» Your objective
Your task is to set down the records below again, exactly.
[Extracted data Boundary: Start]
(** ** One entry more, one entry less *)

(** What the acceptance of a transaction checks. *)
Record addable (h : hash256) (e : CTxMemPoolEntry) (p : CTxMemPool) : Prop := {
  add_new : mapTx p !! h = None;
  add_key : cached_hash (e_tx e) = h;
  add_distinct : zc e = false -> NoDup (map prevout (inputs e));
  add_free : zc e = false -> forall x, In x (inputs e) -> mapNextTx p !! prevout x = None /\ out_hash (prevout x) <> hash_zero;
  add_null : zc e = true -> forall x, In x (inputs e) -> out_hash (prevout x) = hash_zero
}.
Lemma mark_inv hash i l m o it : NoDup (map prevout l) -> mark_inputs hash i l m !! o = Some it ->
  m !! o = Some it \/ exists k x, l !! k = Some x /\ prevout x = o /\ it = mkInPoint hash (i + Z.of_nat k).
Proof.
  intros Hl Ho. destruct (decide (o ∈ map prevout l)) as [Hi|Hi]; [right|left; by rewrite mark_other in Ho].
  apply list_elem_of_fmap in Hi as (x & -> & Hx). apply list_elem_of_lookup in Hx as [k Hk]. exists k, x. split_and!; [done|done|]. rewrite (mark_lookup _ _ _ _ k x Hl Hk) in Ho. congruence.
Qed.
Lemma u64_add a b : u64 (u64 a + b) = u64 (a + b).
Proof. unfold u64. by rewrite Zplus_mod_idemp_l. Qed.
Lemma u64_sub a b : u64 (u64 a - b) = u64 (a - b).
Proof. unfold u64. by rewrite Zminus_mod_idemp_l. Qed.
Lemma addUnchecked_wf h e p : pool_wf p -> addable h e p -> pool_wf (addUnchecked h e p).
Proof.
  intros [Hk Hm Hn H0 Hna Ht] [An Ak Ad Af A0]. unfold addUnchecked. constructor; cbn [set_txs mapTx mapNextTx totalTxSize].
  - intros h' e'. destruct (decide (h' = h)) as [->|Hne]; [rewrite lookup_insert_eq; by intros [= <-]|rewrite lookup_insert_ne by done; apply Hk].
  - intros h' e' i x. destruct (decide (h' = h)) as [->|Hne].
    + rewrite lookup_insert_eq. intros [= <-] Hz Hx. fold (zc e). rewrite Hz. cbn [negb]. apply (mark_lookup h 0 (inputs e)); auto.
    + rewrite lookup_insert_ne by done. intros He Hz Hx. pose proof (Hm _ _ _ _ He Hz Hx) as Hmx. fold (zc e). destruct (zc e) eqn:Ez; cbn [negb]; [done|].
      rewrite mark_other; [done|]. intros (y & Hy & Hin)%list_elem_of_fmap. apply list_elem_of_In in Hin. destruct (Af eq_refl y Hin) as [Hf _]. rewrite <- Hy in Hf. congruence.
  - intros o it. fold (zc e). destruct (zc e) eqn:Ez; cbn [negb].
    + intros Ho. destruct (Hn _ _ Ho) as (e' & i & x & He & Hrest). exists e', i, x. split; [|done]. rewrite lookup_insert_ne; [done|]. congruence.
    + intros Ho%mark_inv; [|by apply Ad]. destruct Ho as [Ho|(k & x & Hx & Hp & ->)].
      * destruct (Hn _ _ Ho) as (e' & i & x & He & Hrest). exists e', i, x. split; [|done]. rewrite lookup_insert_ne; [done|]. congruence.
      * exists e, k, x. cbn [ptx in_n]. rewrite lookup_insert_eq. split_and!; [done|done|done|lia|done].
  - intros h' e' x. destruct (decide (h' = h)) as [->|Hne]; [rewrite lookup_insert_eq; intros [= <-]; auto|rewrite lookup_insert_ne by done; apply H0].
  - intros o it. fold (zc e). destruct (zc e) eqn:Ez; cbn [negb]; [apply Hna|]. intros Ho%mark_inv; [|by apply Ad]. destruct Ho as [Ho|(k & x & Hx & <- & _)]; [by eapply Hna|].
    apply Af; [done|]. apply list_elem_of_In. by eapply list_elem_of_lookup_2.
  - rewrite total_size_insert, Ht, u64_add by done. f_equal. lia.
Qed.
Lemma erase_entry_wf h e p : pool_wf p -> mapTx p !! h = Some e -> pool_wf (erase_entry h e p).
Proof.
  intros [Hk Hm Hn H0 Hna Ht] He. unfold erase_entry. constructor; cbn [set_txs mapTx mapNextTx totalTxSize]; fold (inputs e).
  - intros h' e' [_ He']%lookup_delete_Some. by apply Hk.
  - intros h' e' i x [Hne He']%lookup_delete_Some Hz Hx. pose proof (Hm _ _ _ _ He' Hz Hx) as Hmx. rewrite unmark_lookup. case_bool_decide as Hi; [exfalso|done].
    apply list_elem_of_fmap in Hi as (y & Hy & Hin). apply list_elem_of_lookup in Hin as [j Hj]. destruct (zc e) eqn:Ez.
    + apply (Hna _ _ Hmx). rewrite Hy. apply (H0 h e y He Ez). apply list_elem_of_In. by eapply list_elem_of_lookup_2.
    + pose proof (Hm _ _ _ _ He Ez Hj) as Hmy. rewrite <- Hy in Hmy. congruence.
  - intros o it. rewrite unmark_lookup. case_bool_decide as Hi; [done|]. intros Ho. destruct (Hn _ _ Ho) as (e' & i & x & He' & Hz & Hx & Hni & Hp). exists e', i, x.
    split; [|done]. apply lookup_delete_Some. split; [|done]. intros Heq. rewrite <- Heq in He'. rewrite He in He'. injection He' as <-. apply Hi. rewrite <- Hp.
    apply list_elem_of_fmap. exists x. split; [done|]. by eapply list_elem_of_lookup_2.
  - intros h' e' x [_ He']%lookup_delete_Some. by apply (H0 h').
  - intros o it. rewrite unmark_lookup. case_bool_decide; [done|]. apply Hna.
  - rewrite (total_size_delete _ _ _ He) in Ht. rewrite Ht, u64_sub. f_equal. lia.
Qed.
[Extracted data Boundary: End]
» Answer to this exercise
(** ** One entry more, one entry less *)

(** What the acceptance of a transaction checks. *)
Record addable (h : hash256) (e : CTxMemPoolEntry) (p : CTxMemPool) : Prop := {
  add_new : mapTx p !! h = None;
  add_key : cached_hash (e_tx e) = h;
  add_distinct : zc e = false -> NoDup (map prevout (inputs e));
  add_free : zc e = false -> forall x, In x (inputs e) -> mapNextTx p !! prevout x = None /\ out_hash (prevout x) <> hash_zero;
  add_null : zc e = true -> forall x, In x (inputs e) -> out_hash (prevout x) = hash_zero
}.
Lemma mark_inv hash i l m o it : NoDup (map prevout l) -> mark_inputs hash i l m !! o = Some it ->
  m !! o = Some it \/ exists k x, l !! k = Some x /\ prevout x = o /\ it = mkInPoint hash (i + Z.of_nat k).
Proof.
  intros Hl Ho. destruct (decide (o ∈ map prevout l)) as [Hi|Hi]; [right|left; by rewrite mark_other in Ho].
  apply list_elem_of_fmap in Hi as (x & -> & Hx). apply list_elem_of_lookup in Hx as [k Hk]. exists k, x. split_and!; [done|done|]. rewrite (mark_lookup _ _ _ _ k x Hl Hk) in Ho. congruence.
Qed.
Lemma u64_add a b : u64 (u64 a + b) = u64 (a + b).
Proof. unfold u64. by rewrite Zplus_mod_idemp_l. Qed.
Lemma u64_sub a b : u64 (u64 a - b) = u64 (a - b).
Proof. unfold u64. by rewrite Zminus_mod_idemp_l. Qed.
Lemma addUnchecked_wf h e p : pool_wf p -> addable h e p -> pool_wf (addUnchecked h e p).
Proof.
  intros [Hk Hm Hn H0 Hna Ht] [An Ak Ad Af A0]. unfold addUnchecked. constructor; cbn [set_txs mapTx mapNextTx totalTxSize].
  - intros h' e'. destruct (decide (h' = h)) as [->|Hne]; [rewrite lookup_insert_eq; by intros [= <-]|rewrite lookup_insert_ne by done; apply Hk].
  - intros h' e' i x. destruct (decide (h' = h)) as [->|Hne].
    + rewrite lookup_insert_eq. intros [= <-] Hz Hx. fold (zc e). rewrite Hz. cbn [negb]. apply (mark_lookup h 0 (inputs e)); auto.
    + rewrite lookup_insert_ne by done. intros He Hz Hx. pose proof (Hm _ _ _ _ He Hz Hx) as Hmx. fold (zc e). destruct (zc e) eqn:Ez; cbn [negb]; [done|].
      rewrite mark_other; [done|]. intros (y & Hy & Hin)%list_elem_of_fmap. apply list_elem_of_In in Hin. destruct (Af eq_refl y Hin) as [Hf _]. rewrite <- Hy in Hf. congruence.
  - intros o it. fold (zc e). destruct (zc e) eqn:Ez; cbn [negb].
    + intros Ho. destruct (Hn _ _ Ho) as (e' & i & x & He & Hrest). exists e', i, x. split; [|done]. rewrite lookup_insert_ne; [done|]. congruence.
    + intros Ho%mark_inv; [|by apply Ad]. destruct Ho as [Ho|(k & x & Hx & Hp & ->)].
      * destruct (Hn _ _ Ho) as (e' & i & x & He & Hrest). exists e', i, x. split; [|done]. rewrite lookup_insert_ne; [done|]. congruence.
      * exists e, k, x. cbn [ptx in_n]. rewrite lookup_insert_eq. split_and!; [done|done|done|lia|done].
  - intros h' e' x. destruct (decide (h' = h)) as [->|Hne]; [rewrite lookup_insert_eq; intros [= <-]; auto|rewrite lookup_insert_ne by done; apply H0].
  - intros o it. fold (zc e). destruct (zc e) eqn:Ez; cbn [negb]; [apply Hna|]. intros Ho%mark_inv; [|by apply Ad]. destruct Ho as [Ho|(k & x & Hx & <- & _)]; [by eapply Hna|].
    apply Af; [done|]. apply list_elem_of_In. by eapply list_elem_of_lookup_2.
  - rewrite total_size_insert, Ht, u64_add by done. f_equal. lia.
Qed.
Lemma erase_entry_wf h e p : pool_wf p -> mapTx p !! h = Some e -> pool_wf (erase_entry h e p).
Proof.
  intros [Hk Hm Hn H0 Hna Ht] He. unfold erase_entry. constructor; cbn [set_txs mapTx mapNextTx totalTxSize]; fold (inputs e).
  - intros h' e' [_ He']%lookup_delete_Some. by apply Hk.
  - intros h' e' i x [Hne He']%lookup_delete_Some Hz Hx. pose proof (Hm _ _ _ _ He' Hz Hx) as Hmx. rewrite unmark_lookup. case_bool_decide as Hi; [exfalso|done].
    apply list_elem_of_fmap in Hi as (y & Hy & Hin). apply list_elem_of_lookup in Hin as [j Hj]. destruct (zc e) eqn:Ez.
    + apply (Hna _ _ Hmx). rewrite Hy. apply (H0 h e y He Ez). apply list_elem_of_In. by eapply list_elem_of_lookup_2.
    + pose proof (Hm _ _ _ _ He Ez Hj) as Hmy. rewrite <- Hy in Hmy. congruence.
  - intros o it. rewrite unmark_lookup. case_bool_decide as Hi; [done|]. intros Ho. destruct (Hn _ _ Ho) as (e' & i & x & He' & Hz & Hx & Hni & Hp). exists e', i, x.
    split; [|done]. apply lookup_delete_Some. split; [|done]. intros Heq. rewrite <- Heq in He'. rewrite He in He'. injection He' as <-. apply Hi. rewrite <- Hp.
    apply list_elem_of_fmap. exists x. split; [done|]. by eapply list_elem_of_lookup_2.
  - intros h' e' x [_ He']%lookup_delete_Some. by apply (H0 h').
  - intros o it. rewrite unmark_lookup. case_bool_decide; [done|]. apply Hna.
  - rewrite (total_size_delete _ _ _ He) in Ht. rewrite Ht, u64_sub. f_equal. lia.
Qed.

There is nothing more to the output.